With a population of about 2,000, last year The Washington Post ranked Lakin one of the country's most "middle of nowhere" places.
Anderson says he's found success targeting people motivated by mission over money: "A person that is driven toward the relief of human suffering and the pursuit of justice and equity."
It's not that the hospital ignores practical concerns. Hospital staff often house-hunt for recruits, or manage home renovations for incoming workers. Anderson, who isn't a doctor, also personally babysits the children of his staff, because Lakin lacks nanny services.
"I mean as a CEO I do a lot of different things, but that's among the most important, because it communicates we love you," Anderson says. "We're gonna live in a remote area but we're gonna live here and support each other."
But the cornerstone of the hospital's recruitment pitch is 10 weeks of paid sabbatical a year, which allows time for doctors to serve on medical missions overseas.

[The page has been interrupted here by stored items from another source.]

Lemma printint_digits_spec dig base k x buf :
  2 ≤ base → 0 ≤ x < base ^ Z.of_nat (S k) →
  ∃ ds, printint_digits dig (S k) x base buf = Some (buf ++ reverse (dig <$> ds)) ∧
    numeral_of base x ds ∧ (length ds ≤ S k)%nat.
Proof.
  intros Hb. revert x buf. induction k as [|k IH]; intros x buf Hx.
  - change (base ^ Z.of_nat 1) with (base ^ 1) in Hx. rewrite Z.pow_1_r in Hx.
    exists [x]. cbn [printint_digits]. rewrite Z.mod_small, Z.div_small by lia. cbn.
    split_and!; try done. unfold numeral_of, numeral. cbn. split_and!; try done; [|congruence].
    apply Forall_singleton. lia.
  - destruct (Z.eq_dec (x / base) 0) as [H0|H0].
    + exists [x]. assert (x < base) as Hlt.
      { apply Z.div_small_iff in H0; lia. }
      cbn [printint_digits]. rewrite H0, Z.mod_small by lia. cbn.
      split_and!; try done; try lia. unfold numeral_of, numeral. cbn. split_and!; try done; [|congruence].
      apply Forall_singleton. lia.
    + change (printint_digits dig (S (S k)) x base buf) with
        (if negb (x / base =? 0) then printint_digits dig (S k) (x / base) base (buf ++ [dig (x mod base)])
         else Some (buf ++ [dig (x mod base)])).
      rewrite (proj2 (Z.eqb_neq _ _) H0). cbn [negb].
      destruct (IH (x / base) (buf ++ [dig (x mod base)])) as (ds & Hd & (Hv & HF & Hne & Hlead) & Hl).
      { split; [apply Z.div_pos; lia|]. apply Z.div_lt_upper_bound; [lia|].
        rewrite (Nat2Z.inj_succ (S k)), Z.pow_succ_r in Hx by lia. lia. }
      exists (ds ++ [x mod base]). split_and!.
      * rewrite Hd, fmap_app, reverse_app. cbn. by rewrite <- app_assoc.
      * unfold numeral_of. rewrite numeral_snoc, Hv. split_and!.
        -- pose proof (Z_div_mod_eq_full x base). lia.
        -- apply Forall_app. split; [done|]. apply Forall_singleton. apply Z.mod_pos_bound. lia.
        -- by destruct ds.
        -- intros Hh. destruct ds as [|d ds]; [done|]. cbn in Hh. injection Hh as ->.
           rewrite (Hlead eq_refl) in Hv. unfold numeral in Hv. cbn in Hv. lia.
      * rewrite length_app. cbn. lia.
Qed.

(** Sixteen characters are enough for any word. *)
Lemma numeral_digits base x : base = 10 ∨ base = 16 → 0 ≤ x < 4294967296 →
  ∃ ds, printint_digits digit 16 x base [] = Some (reverse (digit <$> ds)) ∧ numeral_of base x ds ∧ (length ds ≤ 10)%nat.
Proof.
  intros Hb Hx. assert (0 ≤ x < base ^ Z.of_nat 10) as Hpow.
  { split; [lia|]. eapply Z.lt_le_trans; [apply Hx|]. by destruct Hb as [->| ->]. }
  destruct (printint_digits_spec digit base 9 x []) as (ds & Hd & Hn & Hl); [destruct Hb; lia|done|].
  exists ds. split_and!; [|done|done].
  assert (∀ k k' y b r, printint_digits digit k y base b = Some r →
    printint_digits digit (k + k') y base b = Some r) as Hmono.
  { clear. induction k as [|k IH]; intros k' y b r; cbn [printint_digits Nat.add]; [done|].
    destruct (negb _); [apply IH|done]. }
  by apply (Hmono 10%nat 6%nat).
Qed.

Section facts.
Context {U : Type} {dev : Uart U} {uok : UartOk U}.
Implicit Types s : con U.

(** [says s s' bs]: only the chip changed, and it transmitted [bs]. *)
Definition says s s' (bs : list Z) : Prop :=
  ∃ u, s' = set_uhw u s ∧ rx u = rx (uhw s) ∧ tx u = tx (uhw s) ++ bs.

Lemma says_refl s : says s s [].
Proof. exists (uhw s). rewrite app_nil_r. by destruct s. Qed.
Lemma says_trans s1 s2 s3 bs1 bs2 : says s1 s2 bs1 → says s2 s3 bs2 → says s1 s3 (bs1 ++ bs2).
Proof.
  intros (u1 & -> & Hr1 & Ht1) (u2 & -> & Hr2 & Ht2). cbn [uhw set_uhw] in *. exists u2.
  split_and!; [done|congruence|]. by rewrite Ht2, Ht1, app_assoc.
Qed.
Lemma says_uart s s' bs : says s s' bs → uart s' = uart s.
Proof. by intros (u & -> & _). Qed.

Lemma wp_uart_lsr E (Q : Z → con U → Prop) s :
  (∀ r s', says s s' [] → Z.testbit r 5 = true → Z.testbit r 0 = negb (bool_decide (rx (uhw s) = [])) → Q r s') →
  wp E (u_inb (COM1 + 5)) Q s.
Proof.
  intros HQ. unfold wp, u_inb. pose proof (lsr_ok (uhw s)) as Hl.
  destruct (uart_inb (COM1 + 5) (uhw s)) as [r u']. destruct Hl as (Hr & Ht & H5 & H0).
  apply HQ; [|done|done]. exists u'. by rewrite app_nil_r.
Qed.

Lemma wp_uartputc E c (Q : unit → con U → Prop) s :
  uart s ≠ 0 → (∀ s', says s s' [u8 c] → Q tt s') → wp E (uartputc c) Q s.
Proof.
  intros Hu HQ. unfold uartputc. apply wp_bind, wp_gets. rewrite (proj2 (Z.eqb_neq _ _) Hu).
  apply wp_bind. cbn [uart_wait]. apply wp_bind, wp_uart_lsr. intros r s1 Hs1 H5 _.
  change 0x20 with (Z.shiftl 1 5). rewrite land_pow2_eq0, H5 by lia. cbn [negb]. apply wp_ret.
  apply wp_modify. apply HQ. destruct Hs1 as (u & -> & Hr & Ht). cbn [uhw set_uhw].
  destruct (thr_ok u (u8 c)) as [Hr' Ht']. eexists. split_and!; [done|congruence|].
  by rewrite Ht', Ht, app_nil_r.
Qed.

(** What reaches the wire for one character. *)
Definition glyph (c : Z) : list Z := if c =? BACKSPACE then [8; 32; 8] else [u8 c].

Lemma wp_consputc E c (Q : unit → con U → Prop) s :
  uart s ≠ 0 → (∀ s', says s s' (glyph c) → Q tt s') → wp E (consputc c) Q s.
Proof.
  intros Hu HQ. unfold consputc, glyph in *. destruct (c =? BACKSPACE); [|by apply wp_uartputc].
  apply wp_bind, wp_uartputc; [done|]. intros s1 H1.
  apply wp_bind, wp_uartputc; [by rewrite (says_uart _ _ _ H1)|]. intros s2 H2.
  apply wp_uartputc; [by rewrite (says_uart _ _ _ H2), (says_uart _ _ _ H1)|]. intros s3 H3.
  apply HQ. exact (says_trans _ _ _ _ _ H1 (says_trans _ _ _ _ _ H2 H3)).
Qed.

Anderson says he came to appreciate the draw of that after a mentor told him, "Go with them and see what motivates them; see why they would want to go there." Anderson did. It not only changed his life, he says, "I realized that in rural Kansas we have more in common with rural Zimbabwe than we do with Boston, Mass."
It's a compelling enough draw that every couple of weeks, Anderson gets a call from physicians saying they want to work in Lakin, despite its remoteness.
One of those callers was Dr. Daniel Linville. He'd read about Kearny County Hospital and its sabbaticals in a magazine article during medical school. Last fall, Linville joined the hospital, having done mission work since childhood in Ecuador, Kenya and Belize.
He says he and his physician wife were also drawn to the surprisingly diverse population Kearny County Hospital serves, including immigrants from Somalia, Vietnam, Laos and Guatemala. In that sense, says Linville, every day feels like an international medical mission, requiring everything from delivering babies to treating dementia.
But life in Lakin also been an adjustment.
"Now that we've been out here practicing for a little bit, we realize exactly how rural we are," Linville says. It's not just that same-day shipping takes four days; transferring a patient to the next biggest hospital in Wichita means the ambulance and staff are gone for an 8-hour round-trip ride.
And, in an incredibly tight-knit community where he is a newcomer, he's often reminded that patients see him as another doctor just passing through.
"We're seen a little bit as outsiders," Linville says. "We get asked frequently: 'How long are you here for?' "
I don't know, he tells them. But for now, I'm happy.